One Las Vegas prep football team conducted a virtual workout last weekend, with many players posting the training onto social media. In the background, you could see the kitchen, or a younger sibling’s toys. But, more important, you saw a team in a unified effort working together to get better.

Yes, sports are paused, but they are far from stopped. Getting through a pandemic is certainly easier when doing it with liked-minded teammates.

High school athletics will only return when schools also go back to in-person learning. That means football games under the Friday night lights, a rite of passage for high-schoolers starting in late August, could run into the same outcome of the recently canceled spring sports season.
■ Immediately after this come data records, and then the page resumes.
(* ===== verification/LockWitness.v ===== *)
(** * The lock test at concrete runs

    A lock that excludes: the map of the holders. Two clients, the second of
    which waits for the first; and one client alone with the skeleton. *)

From S2P Require Import Prelude KvServer Lock.

#[local] Instance holder_map : Locks (gmap string Z) := {|
  acquire nm me ls := match ls !! nm with None => Some (<[nm := me]> ls) | Some _ => None end;
  release nm _ ls := delete nm ls;
|}.
#[local] Instance holder_map_laws : LockLaws (gmap string Z).
Proof.
  refine {| holder ls nm := ls !! nm |}.
  - intros nm me ls ls'. cbn. destruct (ls !! nm) eqn:E; [done|]. intros [= <-]. split; [done|].
    split; [apply lookup_insert_eq|]. intros nm' Hne. by apply lookup_insert_ne.
  - intros nm me ls _. split; [apply lookup_delete_eq|]. intros nm' Hne. by apply lookup_delete_ne.
Defined.

Definition step (me : Z) : LockEvent := LkStep me true true.
Definition lost (me : Z) : LockEvent := LkStep me true false.
Definition go_on (me : Z) : LockEvent := LkStep me false false.

(** Client 0 is inside when client 1 tries to enter; the reply to its first put
    is lost; then client 1 enters. *)
Definition taken_turns : list LockEvent :=
  [step 0; step 0; step 0; step 0; step 0; step 1; step 1; step 1; step 1; step 1;
   go_on 0; go_on 1; step 0; step 1; step 0; lost 0; step 1; step 0; step 0; step 0; step 1; step 1].

Definition turns_end : LockSys (gmap string Z) := result (lock_run "a" "b" 2 ∅ taken_turns) (lock_start 0 ∅).

Lemma lock_test_passes_witness :
  turns_end.(lk_clients) = [LkSelect 2; LkWrite 1 3 true] ∧ exclusive turns_end.(lk_clients).
Proof.
  split; [vm_compute; reflexivity|].
  destruct (lock_test_passes "a" "b" 2 (∅ : gmap string Z) taken_turns) as (s & Hs & Hex & _).
  - intros nm. reflexivity.
  - reflexivity.
  - unfold turns_end. rewrite Hs. exact Hex.
Defined.

(** Alone, with the skeleton; the first write is executed twice. *)
Definition alone_run : list LockEvent :=
  [step 0; step 0; step 0; step 0; lost 0; step 0; go_on 0; step 0; step 0; lost 0; lost 0; step 0; step 0; step 0; step 0].

Definition alone_end : LockSys unit :=
  result (lock_run (H := skeleton_locks) "a" "b" 1 tt alone_run) (lock_start 0 tt).

Lemma one_lock_client_passes_witness :
  alone_end.(lk_clients) = [LkReturned 2] ∧ lock_inv (glen alone_run) alone_end.
Proof.
  split; [vm_compute; reflexivity|].
  destruct (one_lock_client_passes (H := skeleton_locks) "a" "b" tt alone_run) as (s & Hs & Hinv & _).
  - reflexivity.
  - unfold alone_end. rewrite Hs. exact Hinv.
Defined.
Lemma a_check_inv m s es :
  a_inv m s es → Forall (λ cl, cl.(cl_st) = CLoop) s.(as_clients) → a_check s = Ret tt.
Proof.
  intros [(b & Hkv & Hb) _ Hids Hcl] Hidle. unfold a_check. cbn [Clerk.Get]. unfold Server.Get. cbn [get_Key].
  rewrite Hkv. cbn [gr_Value gr_Version gr_Err Value Version]. rewrite bool_decide_true by done. rewrite Hb.
  assert (∀ c cl, s.(as_clients).[c] = Some cl → entries_ok es c cl.(cl_i) cl.(cl_res).(Nok) 0 ∧
    cl.(cl_i) = cl.(cl_res).(Nok) + cl.(cl_res).(Nmaybe)) as Hok.
  { intros c cl Hc. destruct (Hcl c cl Hc) as [Hi He]. rewrite Forall_forall in Hidle.
    rewrite (Hidle cl) in He; [done|]. apply zlookup_elem_of. by exists c. }
  apply CheckAppends_spec. split; [|split; [done|]].
  - intros c. destruct (s.(as_clients).[c]) as [cl|] eqn:Hc; [by apply (Hok c cl Hc)|].
    apply zlookup_None in Hc. assert (∀ l, (∀ e, e ∈ l → e.(en_Id) ≠ c) → counters c l = []) as Hnone.
    { induction l as [|e l IH]; intros Hl; [done|]. rewrite counters_cons, decide_False by (apply Hl; left).
      apply IH. intros; apply Hl; by right. }
    rewrite Hnone; [done|]. intros e He%Hids. lia.
  - intros c Hc. assert (0 ≤ c < glen s.(as_clients)) as Hr.
    { destruct Hc as [|Hc]; [done|]. apply list_elem_of_fmap in Hc as (e & -> & He). by apply Hids. }
    destruct (zlookup_is_Some s.(as_clients) c Hr) as [cl Hcl']. destruct (Hok c cl Hcl') as [(_ & Hn & Hg) Hi].
    exists cl.(cl_res). split; [|lia]. unfold zlookup in *. case_match; [done|]. by rewrite list_lookup_fmap, Hcl'.
Qed.

(** The append test raises no false alarm: for any number of clients, any
    interleaving of their gets and of the attempts of their puts, any calls
    lost before or after the server executes them, no step fails, and whenever
    all clients are between two operations, [CheckAppends] accepts what the
    key holds: every client's entries ascend, their number plus one is the
    version, and skipped entries are puts that returned [ErrMaybe]. *)
Theorem append_test_passes n evs :
  glen evs < 2 ^ 63 →
  returns (a_run n evs) (λ s, glen s.(as_clients) = Z.max 0 n ∧
    (Forall (λ cl, cl.(cl_st) = CLoop) s.(as_clients) → a_check s = Ret tt)).
Proof.
  intros Hlen. unfold a_run. eapply returns_bind; [apply a_start_inv|]. intros s [Hs Hn].
  assert (∀ evs m s es, a_inv m s es → m + glen evs < 2 ^ 63 →
    returns (foldM a_step s evs) (λ s', (∃ m' es', a_inv m' s' es') ∧ glen s'.(as_clients) = glen s.(as_clients))) as Hrun.
  { clear s Hs Hn Hlen evs. induction evs as [|e evs IH]; intros m s es Hs Hb; cbn [foldM].
    { apply returns_Ret. split; [by exists m, es|done]. }
    rewrite glen_cons in Hb. pose proof (glen_nonneg evs).
    destruct (a_step_inv m s es e Hs ltac:(lia)) as (s1 & E & es1 & Hs1). rewrite E. cbn [mbind go_bind].
    eapply returns_mono; [apply (IH (m + 1) s1 es1 Hs1); lia|]. intros s' [? ->]. split; [done|].
    by apply (a_step_length _ _ _ E). }
  eapply returns_mono; [apply (Hrun evs 0 s [] Hs); lia|]. intros s' [(m & es & Hinv) Hl].
  split; [lia|]. by apply (a_check_inv m s' es).
Qed.
End appends.
Definition task_of (ws : WorkerState) : Task :=
  match ws with
  | MapOpen t | MapRead t _ | MapFiles t _ _ | MapWrite t _ _ _ _
  | RedFiles t _ _ | RedRead t _ _ _ | RedWrite t _ _ | Executed t => t
  end.

(** A step of [doMap] or [doReduce]; a read returns up to [n] bytes. *)
Definition doMap (n : nat) (ws : WorkerState) (fs : FS) : go (WorkerState * FS) :=
  match ws with
  | MapOpen task =>
    match fs !! task.(InputFile) with None => Fatal | Some _ => Ret (MapRead task "", fs) end
  | MapRead task buf =>
    let chunk := read_at (String.length buf) n (file_content fs task.(InputFile)) in
    if bool_decide (chunk = "") then
      ps ← partition_kva task.(NReduce) (mapf task.(InputFile) buf); Ret (MapFiles task ps 0, fs)
    else Ret (MapRead task (buf +:+ chunk), fs)
  | MapFiles task ps i =>
    if i <? task.(NReduce) then
      p ← gidx ps i; Ret (MapWrite task ps i p 0, <[intermediateName task.(t_Id) i := ""]> fs)
    else Ret (Executed task, fs)
  | MapWrite task ps i [] _ => Ret (MapFiles task ps (i + 1), fs)
  | MapWrite task ps i (kv :: rest) off =>
    match kv_enc kv with
    | None => Fatal
    | Some e =>
      Ret (MapWrite task ps i rest (off + String.length e), write_file (intermediateName task.(t_Id) i) off e fs)
    end
  | _ => Ret (ws, fs)
  end.

(** A file that cannot be opened is skipped. *)
Definition doReduce (n : nat) (ws : WorkerState) (fs : FS) : go (WorkerState * FS) :=
  match ws with
  | RedFiles task i kva =>
    if i <? task.(NMap) then
      Ret (match fs !! intermediateName i task.(t_Id) with
           | None => RedFiles task (i + 1) kva
           | Some _ => RedRead task i kva ""
           end, fs)
    else Ret (RedWrite task (reduce_all reducef (sort_by_key kva)) 0, <[outputName task.(t_Id) := ""]> fs)
  | RedRead task i kva buf =>
    let chunk := read_at (String.length buf) n (file_content fs (intermediateName i task.(t_Id))) in
    Ret (if bool_decide (chunk = "") then RedFiles task (i + 1) (kva ++ decode_file buf)
         else RedRead task i kva (buf +:+ chunk), fs)
  | RedWrite task [] _ => Ret (Executed task, fs)
  | RedWrite task (l :: ls) off =>
    let line := format_line l in
    Ret (RedWrite task ls (off + String.length line), write_file (outputName task.(t_Id)) off line fs)
  | _ => Ret (ws, fs)
  end.

(** [main/mrsequential.go], the reference: all inputs, one sort, one output. *)
Definition read_inputs (inputs : list string) (fs : FS) : go (list KeyValue) :=
  foldM (λ acc name,
    match fs !! name with
    | None => Fatal
    | Some content => Ret (acc ++ mapf name content)
    end) [] inputs.

Definition mrsequential (inputs : list string) (fs : FS) : go FS :=
  kva ← read_inputs inputs fs;
  Ret (<[outputName 0 := format_lines (reduce_all reducef (sort_by_key kva))]> fs).
End worker.

(** ** Grouping *)

(** The values of a key, in the order of the entries. *)
Definition values_of (key : string) (kva : list KeyValue) : list string :=
  kv_Value <$> filter (λ kv, kv.(Key) = key) kva.

Lemma values_of_app key l l' : values_of key (l ++ l') = values_of key l ++ values_of key l'.
Proof. unfold values_of. by rewrite filter_app, fmap_app. Qed.

Lemma values_of_perm key l l' : l ≡ₚ l' → values_of key l ≡ₚ values_of key l'.
Proof. intros Hp. unfold values_of. by rewrite Hp. Qed.

Lemma values_of_absent key l : key ∉ Key <$> l → values_of key l = [].
Proof.
  intros Hni. unfold values_of. induction l as [|kv l IH]; [done|]. rewrite fmap_cons in Hni.
  apply not_elem_of_cons in Hni as [Hne Hni]. rewrite filter_cons_False by congruence. auto.
Qed.

Lemma span_key_spec key kva values rest :
  StronglySorted String.le (Key <$> kva) → (∀ kv, kv ∈ kva → String.le key kv.(Key)) →
  span_key key kva = (values, rest) →
  values = values_of key kva ∧ (length rest ≤ length kva)%nat ∧
  StronglySorted String.le (Key <$> rest) ∧ key ∉ Key <$> rest ∧
  (∀ k, k ≠ key → values_of k rest = values_of k kva) ∧
  (∀ k, k ∈ Key <$> kva → k = key ∨ k ∈ Key <$> rest) ∧ (∀ k, k ∈ Key <$> rest → k ∈ Key <$> kva).
Proof.
  revert values. induction kva as [|kv kva IH]; intros values Hs Hle; cbn [span_key].
  { intros [= <- <-]. split_and!; try done; set_solver. }
  rewrite fmap_cons in Hs. apply StronglySorted_inv in Hs as [Hs Hall].
  case_bool_decide as Hk.
  - destruct (span_key key kva) as [vs rest'] eqn:Hsp. intros [= <- <-].
    destruct (IH vs) as (-> & Hlen & Hs' & Hni & Hv & Hin & Hin');
      [done|set_solver|done|].
    split_and!; try done; [|simpl; lia|..].
    + unfold values_of. by rewrite filter_cons_True.
    + intros k Hne. rewrite Hv by done. unfold values_of. by rewrite filter_cons_False by congruence.
    + intros k. rewrite fmap_cons, elem_of_cons. intros [->|?]; [by left|auto].
    + intros k ?. rewrite fmap_cons, elem_of_cons. right. auto.
  - intros [= <- <-]. assert (key ∉ Key <$> kv :: kva) as Hni.
    { rewrite fmap_cons, elem_of_cons. intros [->|Hin]; [done|]. apply Hk.
      assert (String.le kv.(Key) key) as Hle1 by (eapply Forall_forall in Hall; eauto).
      assert (String.le key kv.(Key)) as Hle2 by (apply Hle; left).
      by apply (anti_symm String.le). }
    split_and!; try done; [|rewrite fmap_cons; by constructor|auto].
    by rewrite values_of_absent.
Qed.

(** On a sorted list the runs are exactly the keys with all their values. *)
Lemma group_runs_spec fuel kva :
  (length kva ≤ fuel)%nat → StronglySorted String.le (Key <$> kva) →
  NoDup (group_runs fuel kva).*1 ∧
  ∀ k vs, (k, vs) ∈ group_runs fuel kva ↔ k ∈ Key <$> kva ∧ vs = values_of k kva.
Proof.
  revert kva. induction fuel as [|fuel IH]; intros [|kv kva] Hlen Hs; simpl in Hlen; try lia.
  1,2: simpl; split; [constructor|set_solver].
  cbn [group_runs span_key]. rewrite bool_decide_eq_true_2 by done.
  rewrite fmap_cons in Hs. apply StronglySorted_inv in Hs as [Hs Hall].
  destruct (span_key (Key kv) kva) as [values rest] eqn:Hsp.
  assert (∀ kv', kv' ∈ kva → String.le kv.(Key) kv'.(Key)) as Hle.
  { intros kv' Hkv. eapply Forall_forall in Hall; [done|]. by apply list_elem_of_fmap_2. }
  destruct (span_key_spec _ _ _ _ Hs Hle Hsp) as (-> & Hl & Hs' & Hni & Hv & Hin & Hin').
  destruct (IH rest) as [Hnd Hiff]; [lia|done|]. split.
  - rewrite fmap_cons. constructor; [|done]. intros ([k vs] & Heq & [Hk _]%Hiff)%list_elem_of_fmap.
    simpl in Heq. congruence.
  - intros k vs. rewrite elem_of_cons, Hiff, fmap_cons, elem_of_cons.
    assert (∀ k', values_of k' (kv :: kva) =
      if decide (Key kv = k') then kv_Value kv :: values_of k' kva else values_of k' kva) as Hcons.
    { intros k'. unfold values_of. rewrite filter_cons. by case_decide. }
    rewrite Hcons. split.
    + intros [[= -> ->]|[Hk ->]]; [by rewrite decide_True; auto|].
      rewrite decide_False by congruence. rewrite Hv by congruence. auto.
    + intros [Hk ->]. case_decide as Hd; [subst; by left|right].
      destruct Hk as [?|Hk]; [congruence|]. apply Hin in Hk as [?|Hk]; [congruence|].
      split; [done|]. by rewrite Hv by congruence.
Qed.

(** ** File names *)

Lemma intermediateName_inj m i m' i' :
  0 ≤ m → 0 ≤ m' → intermediateName m i = intermediateName m' i' → m = m' ∧ i = i'.
Proof.
  unfold intermediateName. intros Hm Hm' Heq%append_inj.
  apply digits_dash_inj in Heq as [? ?]; [|by apply pretty_digits..].
  split; by apply (inj pretty).
Qed.

Lemma outputName_inj i i' : outputName i = outputName i' → i = i'.
Proof. unfold outputName. intros Heq%append_inj. by apply (inj pretty). Qed.

Lemma intermediate_not_output m i j : 0 ≤ m → intermediateName m i ≠ outputName j.
Proof.
  unfold intermediateName, outputName. intros Hm Heq.
  assert (pretty m +:+ "-" +:+ pretty i = "out-" +:+ pretty j) as Heq'
    by (eapply (append_inj "mr-"); done).
  pose proof (pretty_digits m Hm) as Hd. destruct (pretty m) as [|c s]; [done|].
  cbn in Heq'. injection Heq' as -> _. done.
Qed.

(** ** Map and reduce tasks *)

Definition bucket (nreduce i : Z) (kva : list KeyValue) : list KeyValue :=
  filter (λ kv, ihash kv.(Key) mod nreduce = i) kva.

Lemma values_of_bucket k nreduce i kva :
  values_of k (bucket nreduce i kva) =
    if decide (ihash k mod nreduce = i) then values_of k kva else [].
Proof.
  unfold values_of, bucket. rewrite list_filter_filter. case_decide as Hk.
  - f_equal. apply list_filter_iff. intros kv. split; [tauto|]. intros <-. done.
  - assert (filter (λ kv, Key kv = k ∧ ihash (Key kv) mod nreduce = i) kva = []) as ->; [|done].
    induction kva as [|kv kva IH]; [done|]. rewrite filter_cons_False; [done|].
    intros [<- ?]. done.
Qed.

Section worker_facts.
Context `{KVJsonLaws valid, KVSortLaws}.
Context (mapf : string → string → list KeyValue) (reducef : string → list string → string).

Definition buckets (nreduce : Z) (kva : list KeyValue) (ps : list (list KeyValue)) : Prop :=
  glen ps = nreduce ∧ ∀ i, 0 ≤ i < nreduce → ps.[i] = Some (bucket nreduce i kva).

Lemma add_to_partition_spec nreduce kva ps kv :
  0 < nreduce → buckets nreduce kva ps →
  returns (add_to_partition nreduce ps kv) (buckets nreduce (kva ++ [kv])).
Proof.
  intros Hn [Hlen Hps]. unfold add_to_partition. destruct (Z.eqb_spec nreduce 0); [lia|].
  set (idx := ihash (Key kv) mod nreduce).
  assert (0 ≤ idx < nreduce) as Hidx by (apply Z.mod_pos_bound; lia).
  cbv zeta. rewrite gidx_zlookup, (Hps idx Hidx). cbn [mbind go_bind].
  rewrite gset_idx_Ret by lia. apply returns_Ret. split; [by rewrite glen_insert|].
  intros i Hi. rewrite zlookup_insert by lia. unfold bucket. rewrite filter_app. case_decide as Hd.
  - subst i. do 2 f_equal. by rewrite filter_cons_True.
  - rewrite (filter_cons_False _ kv) by done. rewrite app_nil_r. by apply Hps.
Qed.

Lemma partition_kva_spec nreduce kva :
  0 < nreduce → returns (partition_kva nreduce kva) (buckets nreduce kva).
Proof.
  intros Hn. unfold partition_kva. case_if; [lia|].
  assert (∀ kva0 ps, buckets nreduce kva0 ps →
    returns (foldM (add_to_partition nreduce) ps kva) (buckets nreduce (kva0 ++ kva))) as Hgen.
  { clear E. induction kva as [|kv kva IH]; intros kva0 ps Hps; cbn [foldM].
    { apply returns_Ret. by rewrite app_nil_r. }
    eapply returns_bind; [by apply (add_to_partition_spec nreduce kva0)|]. intros ps' Hps'.
    replace (kva0 ++ kv :: kva) with ((kva0 ++ [kv]) ++ kva) by by rewrite <-app_assoc.
    by apply IH. }
  apply (Hgen []). split; [rewrite glen_replicate; lia|].
  intros i Hi. unfold zlookup. case_if; [lia|]. apply lookup_replicate. split; [done|lia].
Qed.

Lemma encode_kva_spec p :
  Forall valid p →
  ∃ s, encode_kva p = Ret s ∧ decode_file s = p.
Proof.
  intros Hv. unfold encode_kva.
  assert (∀ s0, ∃ s, foldM (λ s kv, match kv_enc kv with None => Fatal | Some e => Ret (s +:+ e) end)
      s0 p = Ret (s0 +:+ s) ∧
    ∀ fuel, (String.length s < fuel)%nat → decode_kva fuel s = p) as Hgen.
  { induction Hv as [|kv p Hkv Hv IH]; intros s0; cbn [foldM].
    - exists "". rewrite append_nil_r. split; [done|]. intros [|fuel] Hf; [done|].
      cbn. by rewrite kv_dec_EOF.
    - destruct (kv_enc_valid kv Hkv) as (e & He & Hne). rewrite He. cbn.
      destruct (IH (s0 +:+ e)) as (s & Hs & Hdec). exists (e +:+ s).
      rewrite Hs, append_assoc. split; [done|]. intros [|fuel]; [lia|].
      rewrite append_length. intros Hf. cbn. rewrite (kv_dec_enc _ _ _ Hkv He).
      rewrite Hdec; [done|]. destruct e; [done|]. cbn in Hf. lia. }
  destruct (Hgen "") as (s & Hs & Hdec). exists s. split; [exact Hs|]. apply Hdec. lia.
Qed.

(** The intermediate file of map task [m] for reduce task [i] holds [p]. *)
Definition holds (fs : FS) (m i : Z) (p : list KeyValue) : Prop :=
  ∃ s, fs !! intermediateName m i = Some s ∧ decode_file s = p.

Lemma encode_kva_snoc p kv s e : encode_kva p = Ret s → kv_enc kv = Some e → encode_kva (p ++ [kv]) = Ret (s +:+ e).
Proof. unfold encode_kva. intros Hp He. rewrite foldM_app, Hp. cbn. by rewrite He. Qed.

(** What reduce task [i] writes when the map tasks produced [kvs]. *)
Definition reduce_lines (nreduce i : Z) (kvs : list (list KeyValue)) : list (string * string) :=
  reduce_all reducef (sort_by_key (bucket nreduce i (concat kvs))).

Lemma bucket_concat nreduce i kvs : bucket nreduce i (concat kvs) = concat (bucket nreduce i <$> kvs).
Proof.
  unfold bucket. induction kvs as [|kva kvs IH]; [done|]. cbn. by rewrite filter_app, IH.
Qed.

(** ** Distributed and sequential output *)

(** The lines do not depend on the order of the values. *)
Definition order_free : Prop := ∀ k vs vs', vs ≡ₚ vs' → reducef k vs = reducef k vs'.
Baseball, softball, track and other spring sports had a season of about three weeks. There were no playoffs, no championships, no seniors getting to be part of the pageantry of a final home game.

“Our hearts are broken for the sudden end to the high school sports careers of all of our seniors across the nation who would be finishing up their final year of competition,” said Bart Thompson, the executive director of the Nevada Interscholastic Activities Association, in a statement.

Unlike the NCAA, which is allowing collegiate seniors from spring sports an extra season of eligibility in most cases, a prep athlete won’t be as fortunate. High school sports has a quick, four-year window — something magnified by the loss of games because of coronavirus.

The association April 23 launched a social media campaign, #WeWillPlayAgain.

“The lessons they have learned through high school sports such as teamwork, perseverance, overcoming adversity, sacrifice for the good of the team, etc., are being seriously tested in the real world rather than the world of controlled competition,” Thompson said.

How about this for the hashtag — #StillPlaying?

Regardless of when practices and games return, athletes aren’t slowing down in their social-distancing approved training. They are still playing, finding new ways to best enjoy sports.

Some Las Vegas-area high school football programs are conducting spring practices over video conference, installing the playbook and analyzing film of potential opponents so players can hit the ground running when they return to on-campus training. Some teams have given players a list of daily drills to perform. Some players are finding drills on their own on YouTube.

It shows that even though there might be no coach pushing them to get better — and no weight room or field to train on — that sports never stop. Soon there will be another game to play, and the athletes who are most creative in continuing to train could be at an advantage.

If anything, the virus-related shutdowns have ignited a newfound passion with high school athletes. They’ll have a greater appreciation for the grind in preparation, and cherish every moment of competition. Bring on the wind sprints at the end of a two-hour practice in temperatures of more than 100 degrees!